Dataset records
※ ※ ※

(** * MiniOS image tools: a shallow embedding of [tools/create_image.py]
    and [tools/create_iso.py], and the properties of the images they build.

    Python values are modelled as follows.
    - [bytes] objects are [list byte]; [len] is [blen], an integer of [Z];
      [b'\x00' * n] is [zeros n] (empty when [n <= 0], as in Python).
    - [int] is [Z]; [%] with a positive divisor is [Z.modulo], [//] is [Z.div].
    - [str] is [string]; a path is the string the program passes around.
    - The file system is a finite map from paths to nodes.  The node of a
      file opened for writing holds what the program has written: [f.write]
      appends to it and [f.tell()] is its length.  What another reader sees
      of that file before it is closed is what has left the buffer, a prefix
      the host chooses.  A write that the host refuses raises at its
      [f.write]; Python, which buffers, may raise it at a later write or
      when the file is closed, inside the same [with] and the same [try].
      A path that is absent can be created only in a directory: its
      parent, the last of the directories above it, must be one.
    - Exceptions, [sys.exit] and a child process that never returns are the
      three ways a computation of the monad [M] stops early.
    - What the host decides (child processes, I/O errors such as a full disk
      or a missing permission and how much of a refused write reached the
      file, the name of the temporary directory) is a record of oracles,
      [host], fixed for a run.
    - Two paths name the same file when they are the same string: links,
      [.] and [..] and the current directory are not modelled. *)

From Stdlib Require Import ZArith List Lia Bool Ascii String.
From Stdlib Require Import Init.Byte Strings.HexString.
From stdpp Require Import base gmap strings list pretty.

※ ※ ※

Repeat the entries above exactly, beginning at their first line and ending with the line that contains "Python values are modelled as follows.", with nothing added.

(** * MiniOS image tools: a shallow embedding of [tools/create_image.py]
    and [tools/create_iso.py], and the properties of the images they build.

    Python values are modelled as follows.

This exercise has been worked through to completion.